6:45 to 7:30 - Focus Groups, session I
7:30 to 8:15 - Focus Groups, session II
8:15 to 9:00 - Focus Groups, session III
The convenor of each focus group is responsible for facilitating that group, and for ensuring that a simple report is compiled.
9:00 to 9:30 - Whole Group Closing Meeting
FOLLOW-UP - All focus group reports will be compiled and distributed, electronically and/or hard copies, to all participants within 24 hours.
II. SUSTAINING MEETINGS Sustaining meetings will be held monthly throughout the school year, following the same Open Space Process. Focus groups will continue to be convened around specific teacher needs. New teachers will thus deepen their relationships with established mentors while maintaining access to new mentors. New teachers will also learn collaboratively from one another, and mentors will learn from all participants. Focus group reports will be compiled and distributed following each Open Space meeting.

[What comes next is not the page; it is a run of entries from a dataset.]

(* ===== verification/MmioDemo.v ===== *)
(** A concrete accelerator, for the examples: register file, task RAM and a command unit that
    computes with the reference of Spec.v, behind the memory window the direct bus
    functions address.  It keeps the contract of Accel.v. *)

From S2P Require Import Prelude Types HashApi Params Winternitz Spec Scheme LmOts LmOtsCorrect MmioRegs Mmio Accel MmioCorrect.

Definition demo_alg : lms_hash_alg_t := LMS_HASH_SHAKE256.
Definition demo_hw_seed : bytes := priv_seed demo_priv.
Definition demo_base : ptr := 0x40000000.
Definition demo_caps : Z := 0x10fe.

(** The parameter set of a width. *)
Definition demo_op_of (w : Z) : option lmots_param_t :=
  lmots_params_of (if w =? 1 then LMOTS_SHAKE256_N32_W1 else if w =? 2 then LMOTS_SHAKE256_N32_W2
                   else if w =? 4 then LMOTS_SHAKE256_N32_W4 else LMOTS_SHAKE256_N32_W8).

Section Unit.
#[local] Existing Instance toy_hash_api.

Definition demo_output (a : accel) : bytes :=
  let op := demo_op_of (reg a LMS_MMIO_REG_ARG_W) in
  let I_ := id_of a in
  let q := q_of a in
  let command := reg a LMS_MMIO_REG_COMMAND in
  if command =? LMS_MMIO_CMD_CHAIN then
    chain_spec demo_alg I_ q (i_of a) (start_of a) (steps_of a) (reg_bytes a LMS_MMIO_REG_INPUT 8)
  else if command =? LMS_MMIO_CMD_DERIVE_CHAIN then
    chain_spec demo_alg I_ q (i_of a) (start_of a) (steps_of a) (private_value_spec demo_alg I_ demo_hw_seed q (i_of a))
  else if command =? LMS_MMIO_CMD_DERIVE_RANDOMIZER then randomizer_spec demo_alg I_ demo_hw_seed q
  else match op with
       | None => []
       | Some op =>
           if command =? LMS_MMIO_CMD_LMOTS_KEYGEN then ots_pub demo_alg op I_ demo_hw_seed q
           else if command =? LMS_MMIO_CMD_LMOTS_VERIFY then ots_candidate demo_alg op I_ q (coef_of op a) (values_of op a)
           else []
       end.

(** The chain values of a signing task. *)
Definition demo_values (a : accel) : bytes :=
  match demo_op_of (reg a LMS_MMIO_REG_ARG_W) with
  | Some op => ots_sign_values demo_alg op (id_of a) demo_hw_seed (q_of a) (coef_of op a)
  | None => []
  end.

Definition demo_ram (a : accel) : Z -> Z :=
  if reg a LMS_MMIO_REG_COMMAND =? LMS_MMIO_CMD_LMOTS_SIGN then
    let values := demo_values a in
    fun k => if (LMS_MMIO_TASK_CHAIN_WORD_BASE <=? k) && (k <? LMS_MMIO_TASK_CHAIN_WORD_BASE + len values / 4)
             then load_le32 values (4 * (k - LMS_MMIO_TASK_CHAIN_WORD_BASE)) else ram a k
  else ram a.

Definition demo_exec (a : accel) : accel :=
  mkAccel (regs_after (block LMS_MMIO_REG_OUTPUT (demo_output a) 8) (reg a)) (demo_ram a) Finished.

Definition demo_read (offset : Z) (a : accel) : Z * accel :=
  if offset =? LMS_MMIO_REG_VERSION then (1, a)
  else if offset =? LMS_MMIO_REG_CAPABILITY then (demo_caps, a)
  else if offset =? LMS_MMIO_REG_STATUS then
    match phase a with
    | Ready => (0, a)
    | Running => (LMS_MMIO_STATUS_DONE, demo_exec a)
    | Finished => (LMS_MMIO_STATUS_DONE, a)
    | Faulted => (LMS_MMIO_STATUS_ERROR, a)
    end
  else if offset =? LMS_MMIO_REG_TASK_DATA then
    (ram a (reg a LMS_MMIO_REG_TASK_ADDR), mkAccel (next_addr a) (ram a) (phase a))
  else (reg a offset, a).

(** The device: one client structure and the accelerator. *)
Definition demo_bus : lms_mmio_bus_t := mkBus demo_base (Some Direct) (Some Direct).

#[local] Instance demo_hw : Platform := {|
  SIZE_MAX := UINT_MAX;
  SIZE_MAX_ge := Z.le_refl UINT_MAX;
  dev := lms_mmio_client_t * accel;
  dev_ok d := good demo_bus demo_alg (fst d);
  malloc_dev_ok _ _ H := H;
  malloc n d := (n <=? 16384 * 8, d);
  sizeof_hss_private_key := 66572;
  sizeof_lms_sublevel := 104;
  indet n := fill 0xA5 n;
  indet_len n Hn := len_fill 0xA5 n Hn
|}.

#[local] Instance demo_mmio : Mmio (P := demo_hw) := {|
  client_at _ d := fst d;
  set_client _ c d := (c, snd d);
  client_set _ _ _ := eq_refl;
  extern_read32 _ _ _ d := (0, d);
  extern_write32 _ _ _ _ d := d;
  load32 address d := let '(v, a) := demo_read (address - demo_base) (snd d) in (v, (fst d, a));
  store32 address value d := (fst d, accel_write (address - demo_base) value (snd d));
  extern_trng_fill _ _ d := ((0, fill 0x5C LMS_N), d);
  bytes_at _ n _ := fill 0x3A n;
  aligned4 bf := match bf with B_I | B_value | B_packed => true | _ => false end
|}.
End Unit.

(** * It keeps the contract *)

Section Contract.
#[local] Existing Instance toy_hash_api.
#[local] Existing Instance demo_hw.
#[local] Existing Instance demo_mmio.

Lemma demo_hash_ok x : chain_value (hash_of demo_alg x).
Proof. split; [apply hash_of_len | apply hash_of_bytes]; eexists; reflexivity. Qed.

Lemma demo_chain_ok I_ q i start steps v : chain_value v -> chain_value (chain_spec demo_alg I_ q i start steps v).
Proof. intros Hv. unfold chain_spec. apply (for_z_inv _ (fun _ => chain_value)); [exact Hv | intros; apply demo_hash_ok]. Qed.

Lemma reg_bytes_value a base : chain_value (reg_bytes a base 8).
Proof. split; [reflexivity |]. apply concat_bytes. intros i _. apply store_le32_bytes. Qed.

Lemma out_exec a : chain_value (demo_output a) -> out_of (demo_exec a) = demo_output a.
Proof. intros [Hl Hb]. exact (reg_bytes_block [] (reg a) _ _ LMS_MMIO_REG_OUTPUT (demo_output a) 8 Hb Hl). Qed.

(** The reference depends on a parameter set through its width and its number of chains. *)
Lemma demo_op_found op a : task op a ->
  exists op', demo_op_of (reg a LMS_MMIO_REG_ARG_W) = Some op' /\ ots_p_w op' = ots_p_w op /\ ots_p_p op' = ots_p_p op.
Proof.
  intros [Hop <-]. destruct (lmots_params_of_wf _ op Hop) as [Hwf _].
  destruct (wf_ots_cases op Hwf) as [(-> & -> & _) | [(-> & -> & _) | [(-> & -> & _) | (-> & -> & _)]]];
    (eexists; split; [reflexivity | split; reflexivity]).
Qed.

Lemma demo_values_ok op a : task op a ->
  demo_values a = ots_sign_values demo_alg op (id_of a) demo_hw_seed (q_of a) (coef_of op a) /\
  len (demo_values a) = 4 * (ots_p_p op * 8) /\ Forall is_byte (demo_values a) /\ 0 <= ots_p_p op.
Proof.
  intros Ht. destruct (demo_op_found op a Ht) as (op' & E & Ew & Ep). destruct Ht as [Hop _].
  pose proof (op_widths op (proj1 (lmots_params_of_wf _ op Hop))) as (_ & Hp & _).
  assert (Ev : demo_values a = ots_sign_values demo_alg op (id_of a) demo_hw_seed (q_of a) (coef_of op a)).
  { unfold demo_values. rewrite E. unfold ots_sign_values, per_chain, coef_of. rewrite Ew, Ep. reflexivity. }
  split; [exact Ev |]. rewrite Ev. split; [| split; [| lia]].
  - unfold ots_sign_values, per_chain. rewrite concat_len; [unfold LMS_N; lia | lia |].
    intros j _. apply demo_chain_ok, demo_hash_ok.
  - apply concat_bytes. intros j _. apply demo_chain_ok, demo_hash_ok.
Qed.

Lemma demo_answers a : answers demo_alg demo_hw_seed a (demo_exec a).
Proof.
  split.
  - reflexivity.
  - intros Ha _. unfold asks in Ha. assert (E : demo_output a = chain_spec demo_alg (id_of a) (q_of a) (i_of a) (start_of a) (steps_of a) (reg_bytes a LMS_MMIO_REG_INPUT 8)).
    { unfold demo_output. cbv zeta. rewrite !Ha. reflexivity. }
    rewrite out_exec; rewrite E; [reflexivity | apply demo_chain_ok, reg_bytes_value].
  - intros Ha _ _. unfold asks in Ha. assert (E : demo_output a = chain_spec demo_alg (id_of a) (q_of a) (i_of a) (start_of a) (steps_of a)
      (private_value_spec demo_alg (id_of a) demo_hw_seed (q_of a) (i_of a))).
    { unfold demo_output. cbv zeta. rewrite !Ha. reflexivity. }
    rewrite out_exec; rewrite E; [reflexivity | apply demo_chain_ok, demo_hash_ok].
  - intros Ha _. unfold asks in Ha. assert (E : demo_output a = randomizer_spec demo_alg (id_of a) demo_hw_seed (q_of a)).
    { unfold demo_output. cbv zeta. rewrite !Ha. reflexivity. }
    rewrite out_exec; rewrite E; [reflexivity | apply demo_hash_ok].
  - intros op Ha _ Ht. unfold asks in Ha. destruct (demo_op_found op a Ht) as (op' & Eop & Ew & Ep).
    assert (E : demo_output a = ots_pub demo_alg op (id_of a) demo_hw_seed (q_of a)).
    { unfold demo_output. cbv zeta. rewrite !Ha, Eop. change (ots_pub demo_alg op' (id_of a) demo_hw_seed (q_of a) = ots_pub demo_alg op (id_of a) demo_hw_seed (q_of a)).
      unfold ots_pub, per_chain, max_digit. rewrite Ew, Ep. reflexivity. }
    rewrite out_exec; rewrite E; [reflexivity | apply demo_hash_ok].
  - intros op Ha _ Ht. unfold asks in Ha. destruct (demo_values_ok op a Ht) as (Ev & Hl & Hb & Hp0). rewrite <- Ev.
    apply word_bytes_data; [exact Hb | exact Hl |]. intros k Hk. cbn [ram demo_exec]. unfold demo_ram. rewrite Ha, Hl.
    rewrite (Z.mul_comm 4 (ots_p_p op * 8)), Z.div_mul, Z.mul_1_l by lia. cbn [Z.eqb]. change (_ =? _) with true. cbv iota.
    cbv beta. rewrite (proj2 (Z.leb_le _ _)), (proj2 (Z.ltb_lt _ _)) by lia.
    cbn [andb]. f_equal. lia.
  - intros op Ha Ht. unfold asks in Ha. destruct (demo_op_found op a Ht) as (op' & Eop & Ew & Ep).
    assert (E : demo_output a = ots_candidate demo_alg op (id_of a) (q_of a) (coef_of op a) (values_of op a)).
    { unfold demo_output. cbv zeta. rewrite !Ha, Eop.
      change (ots_candidate demo_alg op' (id_of a) (q_of a) (coef_of op' a) (values_of op' a) = ots_candidate demo_alg op (id_of a) (q_of a) (coef_of op a) (values_of op a)).
      unfold ots_candidate, per_chain, max_digit, coef_of, values_of. rewrite Ew, Ep. reflexivity. }
    rewrite out_exec; rewrite E; [reflexivity | apply demo_hash_ok].
Qed.

Lemma demo_read_ok offset a :
  accel_read demo_alg demo_hw_seed 1 demo_caps a offset (fst (demo_read offset a)) (snd (demo_read offset a)).
Proof.
  unfold demo_read. destruct (Z.eqb_spec offset LMS_MMIO_REG_VERSION) as [-> | N1]; [constructor |].
  destruct (Z.eqb_spec offset LMS_MMIO_REG_CAPABILITY) as [-> | N2]; [constructor |].
  destruct (Z.eqb_spec offset LMS_MMIO_REG_STATUS) as [-> | N3].
  { destruct (phase a) eqn:E; cbn [fst snd].
    - apply read_ready, E.
    - apply read_done; [exact E | split; [reflexivity | split; [reflexivity | discriminate]] | apply demo_answers].
    - apply read_finished; [exact E | split; [reflexivity | split; [reflexivity | discriminate]]].
    - apply read_faulted; [exact E | split; [reflexivity | discriminate]]. }
  destruct (Z.eqb_spec offset LMS_MMIO_REG_TASK_DATA) as [-> | N4]; [constructor |]. cbn [fst snd].
  destruct (decide (LMS_MMIO_REG_OUTPUT <= offset < LMS_MMIO_REG_OUTPUT + 32)) as [H | H].
  - apply read_output, H.
  - apply read_other; assumption.
Qed.

Lemma demo_bus_contract : bus_contract demo_bus snd demo_alg demo_hw_seed 1 demo_caps.
Proof.
  split.
  - eexists. reflexivity.
  - eexists. reflexivity.
  - intros offset d. cbn. unfold direct_read32. cbn. rewrite Z.add_simpl_l. pose proof (demo_read_ok offset (snd d)) as H.
    destruct (demo_read offset (snd d)) as [v a]. split; [exact H | reflexivity].
  - intros offset value d. cbn. rewrite Z.add_simpl_l. split; reflexivity.
  - reflexivity.
  - intros f ctx d. split; [split; [reflexivity | apply fill_bytes; unfold is_byte; lia] | split; reflexivity].
  - intros p d. split; [reflexivity | apply fill_bytes; unfold is_byte; lia].
  - reflexivity.
Qed.
End Contract.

III. SUPPORT BETWEEN MEETINGS New teacher support between meetings will be driven by teacher needs and requests. Communication will occur on-line, as well as by phone and in person as requested. A fund will be established to pay for substitutes so that mentors can make classroom visits to new teachers when requested whenever possible.
IV. MENTOR ROLES AND COMPENSATION In this structure, mentors are compensated for their participation in the monthly Open Space meetings and for being available to the new teachers between meetings. Mentors will be compensated by their sponsoring organizations (NCTeach, Coach-to-Coach, local District/LEA). In this learner-based structure, the actual hours spent in mentoring work will be impossible to precisely predict. Data on this will be collected as the program unfolds, and adjustments in compensation/workload will be negotiated as needed.

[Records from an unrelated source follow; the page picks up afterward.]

(** * Recovery *)

(** C12: A committed record survives a power loss: when [state_commit] has returned 1 and
    the power goes, then [sec_boot] with the same key identifier, on the two records the
    host loads back, restores exactly the committed state and counter, whichever slot
    they went to and whatever the other one holds; a committed reservation is burned
    (or the device locks, if that commit fails).  The accelerator's part is that its two
    tag commands agree and that the tag and the key loads do not fail. *)
Theorem boot_recovers_commit `{H : SecHw} (HT : SecHwTypes H) (T : bytes -> bytes -> bytes) (kstate : hw -> bytes)
    (I_ : bytes) (client : ptr) (st ctr : Z) (m m1 : fmem) :
  tag_contract T kstate -> slots_ok (f_sec m) ->
  rec_tx (slot_of (f_sec m) (sec_active_slot (f_sec m))) <= sec_last_tx (f_sec m) ->
  kstate (f_hw m) = state_key I_ -> known_state st -> 0 <= ctr <= UINT_MAX ->
  state_commit st ctr m = (Ok true, m1) ->
  exists m2, (power_loss client ;; sec_boot I_) m1 = (Ok (sec_state (f_sec m2)), m2) /\ recovered st ctr (f_sec m2).
Proof.
  intros HC Hs Hold Hk Hst Hctr E.
  pose proof (wp_run _ _ _ _ _ _ E (state_commit_tagged HT T kstate HC st ctr m Hs) eq_refl) as (tx & Htx & Htx0 & Hk1 & Hlen & Eslots).
  pose proof (wp_run _ _ _ _ _ _ E (state_commit_ok HT st ctr m Hs)) as Hc. cbn in Hc.
  destruct (committed_slots _ _ _ _ Hs Hc) as (Hs1 & _). rewrite Hk in *. set (i := inactive_slot (f_sec m)) in *.
  assert (Hi : i = 0 \/ i = 1) by (unfold i, inactive_slot; destruct (slots_active _ Hs) as [-> | ->]; auto).
  destruct (power_loss_run client m1 Hs1) as (m2 & E2 & _ & Es2).
  rewrite (bind_ok _ _ _ _ _ E2). unfold sec_boot, attempt, mbind, M_bind.
  assert (Hboot : wp (boot_body I_) (fun _ m' => recovered st ctr (f_sec m')) (fun _ m' => recovered st ctr (f_sec m')) m2).
  { apply (boot_newest HT T kstate HC I_ client (sec_slots (f_sec m1)) i st ctr tx m2 Es2); try assumption; try lia.
    - split; [exact (slots_two _ Hs1) | left; reflexivity].
    - change (slot_of (reloaded client (sec_slots (f_sec m1))) i) with (nth (Z.to_nat i) (sec_slots (f_sec m1)) []).
      rewrite Eslots. destruct (slots_two _ Hs) as (a & b & -> & _). destruct Hi as [-> | ->]; reflexivity.
    - change (slot_of (reloaded client (sec_slots (f_sec m1))) (1 - i)) with (nth (Z.to_nat (1 - i)) (sec_slots (f_sec m1)) []).
      revert Hold. unfold slot_of. rewrite Eslots. destruct (slots_two _ Hs) as (a & b & -> & _).
      unfold i, inactive_slot. destruct (slots_active _ Hs) as [-> | ->]; intros Hold; exact (Z.le_lt_trans _ _ _ Hold (proj1 Htx)). }
  unfold wp in Hboot. destruct (boot_body I_ m2) as [[u | e] m3]; exists m3; split; (reflexivity || exact Hboot).
Qed.
(* ===== verification/RndStub.v ===== *)
(** Random source B (fw/lms_rnd_stub.c): the xorshift32 test sequence.  It never sticks at
    zero, and a draw is the bytes of consecutive words. *)

From S2P Require Import Prelude.

(** The value of [stub_state] at start. *)
Definition stub_seed : Z := 0x9e3779b9.

(** The static after [lms_rnd32()], which returns it. *)
Definition lms_rnd32 (stub_state : Z) : Z :=
  let x := stub_state in
  let x := x ^^ u32 (x .<< 13) in
  let x := x ^^ (x .>> 17) in
  x ^^ u32 (x .<< 5).

(** The bytes written and the static left. *)
Definition lms_rnd (length stub_state : Z) : bytes * Z :=
  for_z (Z.to_nat length) 0 (fun i '(out, stub_state) =>
    let stub_state := if (i .& 3) =? 0 then lms_rnd32 stub_state else stub_state in
    (out ++ [u8 (stub_state .>> ((i .& 3) * 8))], stub_state)) ([], stub_state).

(** Without effect. *)
Definition lms_rnd_det_seed (ctx : bytes) (length : Z) : unit := tt.

(** * The state never becomes zero *)

(** A turn [x ^ (x << k)] or [x ^ (x >> k)] loses nothing: a bit of the result at a place
    where the shifted word has none yet is a bit of [x]. *)
Lemma shift_left_zero x k : 0 <= x < 2 ^ 32 -> 0 < k -> x ^^ u32 (x .<< k) = 0 -> x = 0.
Proof.
  intros Hx Hk H. apply Z.bits_inj'. intros i Hi. rewrite Z.bits_0. revert Hi.
  apply (well_founded_induction (Z.lt_wf 0) (fun i => 0 <= i -> Z.testbit x i = false)). clear i. intros i IH Hi.
  destruct (Z.leb_spec 32 i); [apply (testbit_above 32); (assumption || lia) |].
  apply (f_equal (fun z => Z.testbit z i)) in H. rewrite Z.lxor_spec, Z.bits_0, testbit_u32, Z.shiftl_spec in H by exact Hi.
  rewrite (proj2 (Z.ltb_lt i 32)), andb_true_r in H by lia.
  destruct (Z.ltb_spec i k).
  - rewrite (Z.testbit_neg_r x (i - k)) in H by lia. rewrite xorb_false_r in H. exact H.
  - rewrite (IH (i - k)) in H by lia. rewrite xorb_false_r in H. exact H.
Qed.

Lemma shift_right_zero x k : 0 <= x < 2 ^ 32 -> 0 < k -> x ^^ (x .>> k) = 0 -> x = 0.
Proof.
  intros Hx Hk H. apply Z.bits_inj'. intros i Hi. rewrite Z.bits_0.
  remember (Z.to_nat (32 - i)) as m eqn:Em. revert i Hi Em.
  induction m as [m IH] using lt_wf_ind. intros i Hi ->.
  destruct (Z.leb_spec 32 i); [apply (testbit_above 32); (assumption || lia) |].
  apply (f_equal (fun z => Z.testbit z i)) in H as Hb. rewrite Z.lxor_spec, Z.bits_0, Z.shiftr_spec in Hb by exact Hi.
  rewrite (IH (Z.to_nat (32 - (i + k))) ltac:(lia) (i + k) ltac:(lia) eq_refl), xorb_false_r in Hb. exact Hb.
Qed.

Lemma xor_u32_range a b : 0 <= a < 2 ^ 32 -> 0 <= b < 2 ^ 32 -> 0 <= a ^^ b < 2 ^ 32.
Proof.
  intros Ha Hb. assert (H : u32 (a ^^ b) = a ^^ b); [| rewrite <- H; apply u32_range].
  apply Z.bits_inj'. intros i Hi. rewrite testbit_u32. destruct (Z.ltb_spec i 32); [apply andb_true_r |].
  rewrite Z.lxor_spec, !(testbit_above 32) by lia. reflexivity.
Qed.

Lemma shiftr_range a k : 0 <= a < 2 ^ 32 -> 0 <= k -> 0 <= a .>> k < 2 ^ 32.
Proof.
  intros Ha Hk. rewrite Z.shiftr_div_pow2 by exact Hk. pose proof (Z.pow_pos_nonneg 2 k ltac:(lia) Hk).
  split; [apply Z.div_pos; lia |]. apply Z.div_lt_upper_bound; nia.
Qed.

Lemma rnd32_range x : 0 <= x < 2 ^ 32 -> 0 <= lms_rnd32 x < 2 ^ 32.
Proof.
  intros Hx. unfold lms_rnd32.
  repeat (apply xor_u32_range || apply shiftr_range || apply u32_range || assumption || lia).
Qed.

Lemma rnd32_nonzero x : 0 < x < 2 ^ 32 -> lms_rnd32 x <> 0.
Proof.
  intros Hx H. unfold lms_rnd32 in H.
  assert (H1 : 0 <= x ^^ u32 (x .<< 13) < 2 ^ 32) by (apply xor_u32_range; [lia | apply u32_range]).
  set (y := x ^^ u32 (x .<< 13)) in *.
  assert (H2 : 0 <= y ^^ (y .>> 17) < 2 ^ 32) by (apply xor_u32_range; [exact H1 | apply shiftr_range; lia]).
  apply shift_left_zero in H; [| exact H2 | lia]. apply shift_right_zero in H; [| exact H1 | lia].
  apply shift_left_zero in H; lia.
Qed.

(** The words the source has delivered after [k] calls. *)
Fixpoint stub_word (k : nat) : Z := match k with O => stub_seed | S k => lms_rnd32 (stub_word k) end.

Lemma stub_never_zero k : 0 < stub_word k < 2 ^ 32.
Proof.
  induction k as [| k IH]; [split; reflexivity |]. cbn [stub_word].
  pose proof (rnd32_range (stub_word k) ltac:(lia)). pose proof (rnd32_nonzero (stub_word k) IH). lia.
Qed.

(** * A draw *)

(** The word that holds byte [i] of a draw from the state [x]. *)
Definition word_at (x i : Z) : Z := Nat.iter (Z.to_nat (i / 4) + 1) lms_rnd32 x.

Lemma word_at_step x k : 0 <= k -> k mod 4 = 0 -> word_at x k = lms_rnd32 (Nat.iter (Z.to_nat ((k + 3) / 4)) lms_rnd32 x).
Proof.
  intros Hk Hm. unfold word_at. rewrite Nat.add_1_r.
  replace ((k + 3) / 4) with (k / 4) by (Z.to_euclidean_division_equations; lia). reflexivity.
Qed.

Lemma stub_draw n x : 0 <= n ->
  lms_rnd n x = (map (fun i => u8 (word_at x i .>> (i mod 4 * 8))) (seqZ 0 n), Nat.iter (Z.to_nat ((n + 3) / 4)) lms_rnd32 x).
Proof.
  intros Hn. unfold lms_rnd.
  pose proof (for_z_inv (fun i '(out, st) =>
    let st := if (i .& 3) =? 0 then lms_rnd32 st else st in (out ++ [u8 (st .>> ((i .& 3) * 8))], st))
    (fun k s => s = (map (fun i => u8 (word_at x i .>> (i mod 4 * 8))) (seqZ 0 k), Nat.iter (Z.to_nat ((k + 3) / 4)) lms_rnd32 x))
    (Z.to_nat n) 0 ([], x) eq_refl) as H.
  rewrite Z.add_0_l, Z2Nat.id in H by exact Hn. apply H. intros k ? Hk ->. clear H.
  assert (Eland : k .& 3 = k mod 4) by (apply (Z.land_ones k 2); lia). rewrite !Eland.
  rewrite seqZ_app, map_app by lia. change (seqZ (0 + k) 1) with [0 + (0 + k)]. cbn [map].
  rewrite !Z.add_0_l.
  assert (E : (if k mod 4 =? 0 then lms_rnd32 (Nat.iter (Z.to_nat ((k + 3) / 4)) lms_rnd32 x)
               else Nat.iter (Z.to_nat ((k + 3) / 4)) lms_rnd32 x) = word_at x k).
  { destruct (Z.eqb_spec (k mod 4) 0) as [Hz | Hnz].
    - symmetry. apply word_at_step; [lia | exact Hz].
    - unfold word_at. replace ((k + 3) / 4) with (k / 4 + 1) by (Z.to_euclidean_division_equations; lia).
      rewrite Z2Nat.inj_add by (try apply Z.div_pos; lia). reflexivity. }
  cbv zeta. rewrite E. f_equal. unfold word_at. replace ((k + 1 + 3) / 4) with (k / 4 + 1) by (Z.to_euclidean_division_equations; lia).
  rewrite Z2Nat.inj_add by (try apply Z.div_pos; lia). reflexivity.
Qed.

Example stub_first_word : fst (lms_rnd 5 stub_seed) = [25; 70; 12; 81; 62].
Proof. reflexivity. Qed.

This is invitation was distributed through the local high school's civics, politcal science, government and social studies classes.

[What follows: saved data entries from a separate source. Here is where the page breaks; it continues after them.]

Definition word_le (word : Z) : bytes := [u8 word; u8 (word .>> 8); u8 (word .>> 16); u8 (word .>> 24)].

Definition trng_cond_refill : T unit :=
  mmio_write LMS_CONTROL LMS_CTRL_CLEAR ;;
  mmio_write LMS_COMMAND LMS_CMD_HASH_ONCE ;;
  mmio_write LMS_INPUT_LENGTH 64 ;;
  mmio_write LMS_OUTPUT_LENGTH 32 ;;
  loopM 16 0 (fun index _ =>
    word ← trng_raw_word;
    mmio_write (LMS_INPUT + index * 4) word) tt ;;
  st ← get_st;
  if negb (trng_fault st =? 0) then drop_buffer
  else
    mmio_write LMS_CONTROL LMS_CTRL_START ;;
    wait_idle fuel ;;
    status ← mmio_read LMS_STATUS;
    (* [||] reads the error register only when the status is DONE *)
    bad ← (if negb (status =? LMS_STATUS_DONE) then mret true
           else error ← mmio_read LMS_ERROR; mret (negb (error =? 0)));
    if bad : bool then set_st (fun st => st {{ trng_fault := 1 }}) ;; drop_buffer
    else
      loopM 8 0 (fun index _ =>
        word ← mmio_read (LMS_OUTPUT + index * 4);
        set_st (fun st => st {{ cond_buf := splice (index * 4) (word_le word) (cond_buf st) }})) tt ;;
      set_st (fun st => st {{ cond_avail := 8 }}).

(** The next word of the buffer. *)
Definition take_word : T Z :=
  st ← get_st;
  let used := 8 - cond_avail st in
  let word := rd (cond_buf st) (used * 4) .| (rd (cond_buf st) (used * 4 + 1) .<< 8)
              .| (rd (cond_buf st) (used * 4 + 2) .<< 16) .| (rd (cond_buf st) (used * 4 + 3) .<< 24) in
  set_st (fun st => st {{ cond_avail := cond_avail st - 1 }}) ;;
  mret word.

Village of Hoffman Estates - Annual Youth and Government Symposium Day
This is a personal invitation for you to attend an extraordinary event. For more than twenty years, Youth in Government Day has provided students an opportunity to learn from and work with government representatives -- employees and elected officials. This year we will conduct a forum to provide youth AND government time to work together in shaping the future of our community.
We will meet on April 28, 2000. The day will begin as usual with participants meeting at the Hoffman Estates Police Department for pictures and greetings. From that point on, the day will be anything but usual. Each one of you being invited will directly shape the outcome of the day. Your absence will also shape the outcome, so please do join us.
The Hoffman Estates Youth Commission proposes a day of conversations about:
How can youth and government initiate a strong and flexible community in a "wired" world?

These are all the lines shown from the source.